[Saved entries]
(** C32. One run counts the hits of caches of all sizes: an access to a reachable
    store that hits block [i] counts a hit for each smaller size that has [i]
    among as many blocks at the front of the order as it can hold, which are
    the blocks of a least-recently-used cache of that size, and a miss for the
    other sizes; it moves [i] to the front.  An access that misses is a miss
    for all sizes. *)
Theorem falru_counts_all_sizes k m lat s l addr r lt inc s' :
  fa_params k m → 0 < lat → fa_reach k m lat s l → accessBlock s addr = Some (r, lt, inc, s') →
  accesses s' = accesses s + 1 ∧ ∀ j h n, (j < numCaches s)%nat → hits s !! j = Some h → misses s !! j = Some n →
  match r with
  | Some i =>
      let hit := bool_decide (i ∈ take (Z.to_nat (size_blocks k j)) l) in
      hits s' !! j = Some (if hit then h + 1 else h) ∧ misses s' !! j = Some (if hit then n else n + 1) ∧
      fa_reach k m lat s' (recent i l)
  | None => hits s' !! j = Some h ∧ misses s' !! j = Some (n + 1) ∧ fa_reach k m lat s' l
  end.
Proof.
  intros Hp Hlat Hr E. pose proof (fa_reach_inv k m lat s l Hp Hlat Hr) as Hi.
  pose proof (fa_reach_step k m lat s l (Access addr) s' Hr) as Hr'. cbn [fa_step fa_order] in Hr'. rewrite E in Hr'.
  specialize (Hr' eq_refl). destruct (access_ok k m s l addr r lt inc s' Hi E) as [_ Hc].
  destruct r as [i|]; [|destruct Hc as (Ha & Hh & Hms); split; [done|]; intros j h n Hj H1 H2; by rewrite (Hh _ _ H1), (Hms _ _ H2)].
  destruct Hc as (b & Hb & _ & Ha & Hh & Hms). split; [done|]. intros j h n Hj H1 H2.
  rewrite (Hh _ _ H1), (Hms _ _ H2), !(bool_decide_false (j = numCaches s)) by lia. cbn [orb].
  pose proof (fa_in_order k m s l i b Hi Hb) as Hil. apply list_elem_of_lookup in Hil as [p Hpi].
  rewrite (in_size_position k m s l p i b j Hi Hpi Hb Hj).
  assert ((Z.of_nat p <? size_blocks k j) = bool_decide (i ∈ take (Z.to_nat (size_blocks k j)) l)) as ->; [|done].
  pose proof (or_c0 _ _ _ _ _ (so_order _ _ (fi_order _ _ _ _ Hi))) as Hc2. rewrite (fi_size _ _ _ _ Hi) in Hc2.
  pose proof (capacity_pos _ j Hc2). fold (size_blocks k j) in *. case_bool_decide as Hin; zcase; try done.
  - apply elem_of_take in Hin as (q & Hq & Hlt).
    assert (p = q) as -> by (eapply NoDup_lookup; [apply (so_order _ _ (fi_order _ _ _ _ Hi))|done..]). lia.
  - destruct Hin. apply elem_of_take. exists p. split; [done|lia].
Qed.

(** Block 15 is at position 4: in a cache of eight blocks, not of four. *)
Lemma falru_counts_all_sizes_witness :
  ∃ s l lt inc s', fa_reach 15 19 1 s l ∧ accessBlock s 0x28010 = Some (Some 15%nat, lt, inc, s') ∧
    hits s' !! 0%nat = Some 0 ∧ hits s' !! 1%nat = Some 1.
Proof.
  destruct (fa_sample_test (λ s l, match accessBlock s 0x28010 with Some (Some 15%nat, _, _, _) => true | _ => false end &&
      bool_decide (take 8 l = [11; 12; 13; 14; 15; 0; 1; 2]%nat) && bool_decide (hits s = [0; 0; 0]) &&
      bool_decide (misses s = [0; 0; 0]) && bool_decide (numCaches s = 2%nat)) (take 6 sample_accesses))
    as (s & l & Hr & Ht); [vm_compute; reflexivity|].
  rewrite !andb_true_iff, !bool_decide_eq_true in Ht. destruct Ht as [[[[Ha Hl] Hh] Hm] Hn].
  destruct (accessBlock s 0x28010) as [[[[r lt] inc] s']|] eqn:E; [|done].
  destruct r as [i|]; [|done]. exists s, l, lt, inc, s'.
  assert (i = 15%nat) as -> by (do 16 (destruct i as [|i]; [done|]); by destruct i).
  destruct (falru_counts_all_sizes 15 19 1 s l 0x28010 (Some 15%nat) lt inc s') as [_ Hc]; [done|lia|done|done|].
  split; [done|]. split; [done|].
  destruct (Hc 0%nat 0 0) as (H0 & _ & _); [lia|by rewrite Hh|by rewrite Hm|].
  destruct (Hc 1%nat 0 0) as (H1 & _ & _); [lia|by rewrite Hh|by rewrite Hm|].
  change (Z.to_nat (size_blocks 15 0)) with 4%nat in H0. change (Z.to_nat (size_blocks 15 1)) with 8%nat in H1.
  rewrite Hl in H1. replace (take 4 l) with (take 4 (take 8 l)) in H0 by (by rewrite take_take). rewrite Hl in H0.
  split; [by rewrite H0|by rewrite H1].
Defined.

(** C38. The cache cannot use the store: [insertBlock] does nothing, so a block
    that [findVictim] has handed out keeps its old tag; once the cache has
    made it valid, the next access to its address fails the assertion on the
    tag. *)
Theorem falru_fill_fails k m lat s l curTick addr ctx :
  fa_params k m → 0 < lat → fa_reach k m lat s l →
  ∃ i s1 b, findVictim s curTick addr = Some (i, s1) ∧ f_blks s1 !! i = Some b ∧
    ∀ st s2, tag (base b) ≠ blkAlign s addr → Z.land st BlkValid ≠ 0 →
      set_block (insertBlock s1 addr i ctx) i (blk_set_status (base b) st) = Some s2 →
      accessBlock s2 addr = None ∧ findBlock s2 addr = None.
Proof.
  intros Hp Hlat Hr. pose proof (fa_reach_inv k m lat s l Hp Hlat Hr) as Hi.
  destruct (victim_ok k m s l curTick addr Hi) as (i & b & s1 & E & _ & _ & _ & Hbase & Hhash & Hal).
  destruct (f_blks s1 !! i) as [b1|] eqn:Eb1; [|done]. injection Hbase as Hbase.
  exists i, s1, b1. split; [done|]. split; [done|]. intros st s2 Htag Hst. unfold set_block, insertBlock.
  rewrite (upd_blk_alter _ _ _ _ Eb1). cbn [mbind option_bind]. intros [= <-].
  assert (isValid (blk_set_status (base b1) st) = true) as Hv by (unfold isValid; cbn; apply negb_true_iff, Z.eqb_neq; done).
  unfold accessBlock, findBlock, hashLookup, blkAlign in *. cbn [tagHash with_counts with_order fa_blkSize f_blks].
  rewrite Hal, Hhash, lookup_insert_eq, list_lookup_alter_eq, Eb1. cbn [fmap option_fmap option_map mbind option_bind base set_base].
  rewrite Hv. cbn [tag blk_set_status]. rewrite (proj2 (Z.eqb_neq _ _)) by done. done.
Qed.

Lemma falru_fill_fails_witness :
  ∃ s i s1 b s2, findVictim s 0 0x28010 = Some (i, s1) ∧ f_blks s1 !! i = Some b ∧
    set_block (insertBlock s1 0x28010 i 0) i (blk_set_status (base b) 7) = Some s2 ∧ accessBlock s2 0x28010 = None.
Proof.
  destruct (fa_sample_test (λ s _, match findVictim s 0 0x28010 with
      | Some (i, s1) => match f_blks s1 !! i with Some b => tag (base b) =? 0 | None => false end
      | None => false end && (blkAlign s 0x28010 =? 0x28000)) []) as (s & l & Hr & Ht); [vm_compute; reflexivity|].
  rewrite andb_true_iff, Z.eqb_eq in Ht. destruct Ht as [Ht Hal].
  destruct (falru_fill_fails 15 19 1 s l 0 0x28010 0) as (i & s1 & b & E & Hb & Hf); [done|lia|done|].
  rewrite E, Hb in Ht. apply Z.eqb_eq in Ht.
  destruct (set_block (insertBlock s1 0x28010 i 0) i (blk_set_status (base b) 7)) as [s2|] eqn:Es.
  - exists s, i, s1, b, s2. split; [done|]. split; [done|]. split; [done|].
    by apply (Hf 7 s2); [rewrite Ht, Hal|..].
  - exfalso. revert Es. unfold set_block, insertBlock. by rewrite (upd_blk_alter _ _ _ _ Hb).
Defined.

▶ INSTRUCTIONS TO FOLLOW
If a line above includes the string "findBlock", pick it out.

▶ EXERCISE SOLUTION
      accessBlock s2 addr = None ∧ findBlock s2 addr = None.
  unfold accessBlock, findBlock, hashLookup, blkAlign in *. cbn [tagHash with_counts with_order fa_blkSize f_blks].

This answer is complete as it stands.